*Pukes Mathematically I

$\begin{aligned} I & = \int_0^\frac \pi 2 \frac {dx}{1+\frac 1{\sqrt[3]{\tan x}}} & \small \color{#3D99F6}{\text{Using identity }\int_a^b f(x) \ dx = \int_a^b f(a+b-x) \ dx} \\ & = \frac 12 \int_0^\frac \pi 2 \frac 1{1+\frac 1{\sqrt[3]{\tan x}}} + \frac 1{1+\frac 1{\sqrt[3]{\tan \left( \frac \pi 2 - x\right)}}} dx \\ & = \frac 12 \int_0^\frac \pi 2 \frac {\sqrt[3]{\tan x}}{\sqrt[3]{\tan x}+1} + \frac 1{1+\frac 1{\sqrt[3]{\cot x}}} dx \\ & = \frac 12 \int_0^\frac \pi 2 \frac {\sqrt[3]{\tan x}}{\sqrt[3]{\tan x}+1} + \frac 1{1+\sqrt[3]{\tan x}} dx \\ & = \frac 12 \int_0^\frac \pi 2 1 \ dx \\ & = \frac \pi 4 \end{aligned}$

$\implies \lfloor 1000I \rfloor = \left \lfloor 1000 \times \frac \pi 4 \right \rfloor = \boxed{785}$

Let $I(a)=\int_{0}^{\frac{\pi}{2}}\frac{dx}{1+\tan^{a}(x)}$

Using the fact that $\tan(x)=\frac{\sin(x)}{\cos(x)}$ :

$I(a)=\int_{0}^{\frac{\pi}{2}}\frac{dx}{1+\frac{\sin^{a}(x)}{\cos^{a}(x)}}=\int_{0}^{\frac{\pi}{2}}\frac{dx}{\frac{\cos^{a}(x)+\sin^{a}(x)}{\cos^{a}(x)}}=\int_{0}^{\frac{\pi}{2}}\frac{\cos^{a}(x)dx}{\cos^{a}(x)+\sin^{a}(x)}$

Now, let's integrate backwards, letting $x=\frac{\pi}{2}-u$ , and $du=-dx$ .

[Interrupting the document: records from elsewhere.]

(* ===== verification/Printing.v ===== *)
(** * Printing: a [unicode_string_view] written to a log stream

    Models [operator<<] of [include/footstone/logging.h]: what each encoding
    puts on the stream.  UTF-16 and UTF-32 go through
    [std::wstring_convert] with [std::codecvt_utf8_utf16], which is modelled as
    the standard describes it: pairs of surrogates combine, a surrogate that is
    not part of a pair is a conversion error ([std::range_error]).  What the
    standard leaves to the implementation are arguments: a pair cut short by
    the end of the string, and elements of a UTF-32 string above 16 bits, which
    are no UTF-16 code units.  The result is checked against UTF-8 as RFC 3629
    defines it.  A byte is a [Z] in [0, 256). *)

From S2P Require Import Prelude UnicodeStringView.

(** ** UTF-8 *)

(** The bytes of a code point (of at most 21 bits). *)
Definition utf8_encode (c : Z) : list Z :=
  if c <? 2 ^ 7 then [c]
  else if c <? 2 ^ 11 then [192 + c / 2 ^ 6; 128 + c mod 2 ^ 6]
  else if c <? 2 ^ 16 then [224 + c / 2 ^ 12; 128 + c / 2 ^ 6 mod 2 ^ 6; 128 + c mod 2 ^ 6]
  else [240 + c / 2 ^ 18; 128 + c / 2 ^ 12 mod 2 ^ 6; 128 + c / 2 ^ 6 mod 2 ^ 6; 128 + c mod 2 ^ 6].

Definition high_surrogate (u : Z) : bool := (55296 <=? u) && (u <? 56320).
Definition low_surrogate (u : Z) : bool := (56320 <=? u) && (u <? 57344).

(** ** [std::wstring_convert<std::codecvt_utf8_utf16<Elem>, Elem>::to_bytes] *)

Section ToBytes.
(** Implementation-defined: a high surrogate at the very end, and an element
    that does not fit 16 bits. *)
Variables (unfinished : outcome (list Z)) (wide : Z → outcome (list Z)).

Fixpoint to_bytes (s : list Z) : outcome (list Z) :=
  match s with
  | [] => Ok []
  | u :: s =>
      if high_surrogate u then
        match s with
        | [] => unfinished
        | v :: s =>
            if low_surrogate v then
              let! rest := to_bytes s in
              Ok (utf8_encode (2 ^ 16 + (u - 55296) * 2 ^ 10 + (v - 56320)) ++ rest)
            else Fault Thrown
        end
      else if low_surrogate u then Fault Thrown
      else
        let! bytes := if u <? 2 ^ 16 then Ok (utf8_encode u) else wide u in
        let! rest := to_bytes s in Ok (bytes ++ rest)
  end.

(** [operator<<(std::ostream&, const unicode_string_view&)]: what is appended
    to the stream. *)
Definition print_usv (debug : bool) (v : unicode_string_view) : outcome (list Z) :=
  match encoding_ v with
  | Latin1 => latin1_value debug v
  | Utf16 => let! str := utf16_value debug v in to_bytes str
  | Utf32 => let! str := utf32_value debug v in to_bytes str
  | Utf8 => utf8_value debug v
  | Unkown => let! _ := guard_f (negb debug) CheckFailed in Ok []
  end.
End ToBytes.

(** ** References *)

(** A Unicode scalar value. *)
Definition scalar (c : Z) : Prop := 0 ≤ c < 55296 ∨ 57344 ≤ c < 1114112.

(** UTF-16 (RFC 2781). *)
Definition utf16_encode (c : Z) : list Z :=
  if c <? 2 ^ 16 then [c]
  else [55296 + (c - 2 ^ 16) / 2 ^ 10; 56320 + (c - 2 ^ 16) mod 2 ^ 10].

(** UTF-8 decoding (RFC 3629), which refuses overlong forms, surrogates and
    what lies beyond the last code point. *)
Definition continues (b : Z) : bool := (128 <=? b) && (b <? 192).
Definition decoded (c : Z) (lowest : Z) (rest : option (list Z)) : option (list Z) :=
  if (c <? lowest) || high_surrogate c || low_surrogate c || (1114112 <=? c) then None
  else cons c <$> rest.

Fixpoint utf8_decode (bs : list Z) : option (list Z) :=
  match bs with
  | [] => Some []
  | a :: bs =>
      if a <? 128 then cons a <$> utf8_decode bs
      else match bs with
      | [] => None
      | b :: bs =>
          if negb (continues b) then None
          else if (192 <=? a) && (a <? 224)
          then decoded ((a - 192) * 2 ^ 6 + (b - 128)) (2 ^ 7) (utf8_decode bs)
          else match bs with
          | [] => None
          | c :: bs =>
              if negb (continues c) then None
              else if (224 <=? a) && (a <? 240)
              then decoded ((a - 224) * 2 ^ 12 + (b - 128) * 2 ^ 6 + (c - 128)) (2 ^ 11) (utf8_decode bs)
              else match bs with
              | [] => None
              | d :: bs =>
                  if negb (continues d) then None
                  else if (240 <=? a) && (a <? 248)
                  then decoded ((a - 240) * 2 ^ 18 + (b - 128) * 2 ^ 12 + (c - 128) * 2 ^ 6 + (d - 128))
                         (2 ^ 16) (utf8_decode bs)
                  else None
              end
          end
      end
  end.

(** ** Properties *)

(** Decide the comparisons of a goal by arithmetic. *)
Ltac tests :=
  repeat match goal with
  | |- context [?a <? ?b] => first [rewrite (proj2 (Z.ltb_lt a b)) by lia | rewrite (proj2 (Z.ltb_ge a b)) by lia]
  | |- context [?a <=? ?b] => first [rewrite (proj2 (Z.leb_le a b)) by lia | rewrite (proj2 (Z.leb_gt a b)) by lia]
  end; cbn [andb orb negb].

Lemma decoded_scalar c lowest rest :
  scalar c → lowest ≤ c → decoded c lowest rest = cons c <$> rest.
Proof.
  intros Hc Hl. unfold decoded, high_surrogate, low_surrogate.
  destruct Hc as [Hc|Hc]; tests; reflexivity.
Qed.

Lemma utf8_decode_encode c rest :
  scalar c → utf8_decode (utf8_encode c ++ rest) = cons c <$> utf8_decode rest.
Proof.
  intros Hc. assert (H0 : 0 ≤ c < 1114112) by (destruct Hc; lia). unfold utf8_encode.
  pose proof (Z.div_mod c (2 ^ 6) ltac:(lia)). pose proof (Z.mod_pos_bound c (2 ^ 6) ltac:(lia)).
  pose proof (Z.div_mod (c / 2 ^ 6) (2 ^ 6) ltac:(lia)).
  pose proof (Z.mod_pos_bound (c / 2 ^ 6) (2 ^ 6) ltac:(lia)).
  pose proof (Z.div_mod (c / 2 ^ 12) (2 ^ 6) ltac:(lia)).
  pose proof (Z.mod_pos_bound (c / 2 ^ 12) (2 ^ 6) ltac:(lia)).
  assert (E12 : c / 2 ^ 6 / 2 ^ 6 = c / 2 ^ 12) by (rewrite Z.div_div by lia; reflexivity).
  assert (E18 : c / 2 ^ 12 / 2 ^ 6 = c / 2 ^ 18) by (rewrite Z.div_div by lia; reflexivity).
  rewrite E12, E18 in *.
  destruct (Z.ltb_spec c (2 ^ 7)); [|destruct (Z.ltb_spec c (2 ^ 11)); [|destruct (Z.ltb_spec c (2 ^ 16))]];
    cbn [app utf8_decode]; unfold continues; tests.
  - reflexivity.
  - rewrite <- (decoded_scalar c (2 ^ 7)) by (done || lia). f_equal. lia.
  - rewrite <- (decoded_scalar c (2 ^ 11)) by (done || lia). f_equal. lia.
  - rewrite <- (decoded_scalar c (2 ^ 16)) by (done || lia). f_equal. lia.
Qed.

Lemma utf8_decode_all cs rest :
  Forall scalar cs → utf8_decode (concat (map utf8_encode cs) ++ rest) = app cs <$> utf8_decode rest.
Proof.
  induction 1 as [|c cs Hc Hcs IH]; cbn; [by destruct (utf8_decode rest)|].
  rewrite <- app_assoc, utf8_decode_encode, IH by done. by destruct (utf8_decode rest).
Qed.

Section Converting.
Variables (unfinished : outcome (list Z)) (wide : Z → outcome (list Z)).
Notation to_bytes := (to_bytes unfinished wide).

Lemma to_bytes_utf16 c rest :
  scalar c → to_bytes (utf16_encode c ++ rest) = (λ bs, utf8_encode c ++ bs) <$> to_bytes rest.
Proof.
  intros Hc. unfold utf16_encode. destruct (Z.ltb_spec c (2 ^ 16)).
  - cbn. unfold high_surrogate, low_surrogate.
    destruct Hc as [Hc|Hc]; tests; cbn; by destruct (to_bytes rest).
  - assert (Hc' : 2 ^ 16 ≤ c < 1114112) by (destruct Hc; lia).
    pose proof (Z.div_mod (c - 2 ^ 16) (2 ^ 10) ltac:(lia)).
    pose proof (Z.mod_pos_bound (c - 2 ^ 16) (2 ^ 10) ltac:(lia)).
    cbn [app Printing.to_bytes]. unfold high_surrogate, low_surrogate. tests.
    replace (2 ^ 16 + (55296 + (c - 2 ^ 16) / 2 ^ 10 - 55296) * 2 ^ 10 +
             (56320 + (c - 2 ^ 16) mod 2 ^ 10 - 56320)) with c by lia.
    by destruct (to_bytes rest).
Qed.

Lemma to_bytes_utf16_all cs :
  Forall scalar cs → to_bytes (concat (map utf16_encode cs)) = Ok (concat (map utf8_encode cs)).
Proof.
  induction 1 as [|c cs Hc Hcs IH]; cbn [map concat]; [done|]. by rewrite to_bytes_utf16, IH.
Qed.

Lemma to_bytes_bmp cs :
  Forall (λ c, scalar c ∧ c < 2 ^ 16) cs → to_bytes cs = Ok (concat (map utf8_encode cs)).
Proof.
  intros Hcs. rewrite <- to_bytes_utf16_all by (eapply Forall_impl; [exact Hcs|]; by intros c []).
  f_equal. induction Hcs as [|c cs [_ Hc] Hcs IH]; [done|]. cbn. rewrite <- IH.
  unfold utf16_encode. by tests.
Qed.

(** C30. Printing a UTF-16 string, or a UTF-32 string of 16-bit code points, writes
    its UTF-8 encoding: reading the stream back as UTF-8 gives the same code
    points.  A UTF-8 string is written as it is, and so is a Latin-1 string:
    its bytes above 127 do not become UTF-8. *)
Theorem print_roundtrip debug cs (Hcs : Forall scalar cs) :
  (∃ bs, print_usv unfinished wide debug (usv_new Utf16 (concat (map utf16_encode cs))) = Ok bs ∧
         utf8_decode bs = Some cs) ∧
  (Forall (λ c, c < 2 ^ 16) cs →
   ∃ bs, print_usv unfinished wide debug (usv_new Utf32 cs) = Ok bs ∧ utf8_decode bs = Some cs) ∧
  (∀ e bs, e = Latin1 ∨ e = Utf8 → print_usv unfinished wide debug (usv_new e bs) = Ok bs) ∧
  (∀ b, 128 ≤ b < 256 → utf8_decode [b] = None).
Proof.
  assert (Hd : utf8_decode (concat (map utf8_encode cs)) = Some cs).
  { rewrite <- (app_nil_r (concat _)), utf8_decode_all by done. cbn. by rewrite app_nil_r. }
  assert (Hv : ∀ e s, checked_value debug e (usv_new e s) = Ok s).
  { intros e s. unfold checked_value, is_encoding. rewrite member_new.
    cbn. by rewrite bool_decide_true, orb_true_r. }
  split; [|split; [|split]].
  - exists (concat (map utf8_encode cs)). split; [|done]. cbn [print_usv encoding_ usv_new].
    unfold utf16_value. rewrite Hv. by apply to_bytes_utf16_all.
  - intros Hb. exists (concat (map utf8_encode cs)). split; [|done].
    cbn [print_usv encoding_ usv_new]. unfold utf32_value. rewrite Hv. apply to_bytes_bmp.
    apply Forall_and. by split.
  - intros e bs [-> | ->]; cbn [print_usv encoding_ usv_new]; apply Hv.
  - intros b Hb. cbn. by tests.
Qed.

(** A lone surrogate makes [operator<<] throw; so does one in a UTF-32 string,
    while a pair of them there is printed as one code point; every other
    element of a UTF-32 string above 16 bits is left to the implementation.
    Printing an empty value fails its [assert], and prints nothing in release
    builds. *)
Theorem print_errors debug u v cs (Hcs : Forall scalar cs)
    (Hu : low_surrogate u = true ∨ high_surrogate u = true ∧ low_surrogate v = false) e
    (He : e = Utf16 ∨ e = Utf32) c (Hc : 2 ^ 16 ≤ c) :
  print_usv unfinished wide debug (usv_new e (concat (map utf16_encode cs) ++ u :: v :: [])) = Fault Thrown ∧
  print_usv unfinished wide debug (usv_new Utf32 [55357; 56832]) = Ok [240; 159; 152; 128] ∧
  print_usv unfinished wide debug (usv_new Utf32 [c]) =
    ((λ bs, bs ++ []) <$> wide c) ∧
  print_usv unfinished wide debug usv_default = (if debug then Fault CheckFailed else Ok []).
Proof.
  assert (Hv : ∀ e s, checked_value debug e (usv_new e s) = Ok s).
  { intros e' s. unfold checked_value, is_encoding. rewrite member_new.
    cbn. by rewrite bool_decide_true, orb_true_r. }
  assert (Hbad : to_bytes (concat (map utf16_encode cs) ++ [u; v]) = Fault Thrown).
  { induction Hcs as [|c' cs Hc' Hcs IH]; cbn [map concat].
    - cbn. destruct Hu as [Hu|[Hu Hl]].
      + assert (high_surrogate u = false) as ->; [|by rewrite Hu].
        unfold low_surrogate, high_surrogate in *. lia.
      + by rewrite Hu, Hl.
    - by rewrite <- app_assoc, to_bytes_utf16, IH. }
  split; [|split; [|split]].
  - destruct He as [-> | ->]; cbn [print_usv encoding_ usv_new]; unfold utf16_value, utf32_value;
      rewrite Hv; exact Hbad.
  - cbn [print_usv encoding_ usv_new]. unfold utf32_value. by rewrite Hv.
  - cbn [print_usv encoding_ usv_new]. unfold utf32_value. rewrite Hv. cbn.
    unfold high_surrogate, low_surrogate. tests. by destruct (wide c).
  - by destruct debug.
Qed.
End Converting.

(** ** Witnesses *)

(** A text with code points of one, two, three and four bytes. *)
Lemma print_roundtrip_witness :
  print_usv (Ok []) (λ _, Ok []) true (usv_new Utf16 [65; 228; 20013; 55357; 56832]) =
    Ok [65; 195; 164; 228; 184; 173; 240; 159; 152; 128] ∧
  utf8_decode [65; 195; 164; 228; 184; 173; 240; 159; 152; 128] = Some [65; 228; 20013; 128512].
Proof.
  destruct (print_roundtrip (Ok []) (λ _, Ok []) true [65; 228; 20013; 128512]
    ltac:(repeat constructor; unfold scalar; lia)) as [(bs & E & Hd) _].
  vm_compute in E. injection E as <-. split; [reflexivity|exact Hd].
Defined.

Lemma print_errors_witness :
  print_usv (Ok []) (λ _, Ok []) false (usv_new Utf32 [65; 56832; 65]) = Fault Thrown.
Proof.
  exact (proj1 (print_errors (Ok []) (λ _, Ok []) false 56832 65 [65]
    ltac:(repeat constructor; unfold scalar; lia) ltac:(by left) Utf32 ltac:(by right) (2 ^ 16) ltac:(lia))).
Defined.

$I(a)=\int_{\frac{\pi}{2}}^{0}-\frac{\cos^{a}\left(\frac{\pi}{2}-u\right)du}{\cos^{a}\left(\frac{\pi}{2}-u\right)+\sin^{a}\left(\frac{\pi}{2}-u\right)}=\int_{0}^{\frac{\pi}{2}}\frac{\sin^{a}(u)du}{\cos^{a}(u)+\sin^{a}(u)}$

Now adding the first and second expressions for $I(a)$ :

$2I(a)=\int_{0}^{\frac{\pi}{2}}\frac{\cos^{a}(x)dx}{\cos^{a}(x)+\sin^{a}(x)}+\frac{\sin^{a}(x)dx}{\cos^{a}(x)+\sin^{a}(x)}=\int_{0}^{\frac{\pi}{2}}dx=\frac{\pi}{2}$ $I(a)=\frac{\pi}{4}$

Our original integral is simply $I\left(\frac{-1}{3}\right)=\frac{\pi}{4}$

$I=\frac{\pi}{4} \approx .7853$ , so $\lfloor 1000I \rfloor = \boxed{785}$ .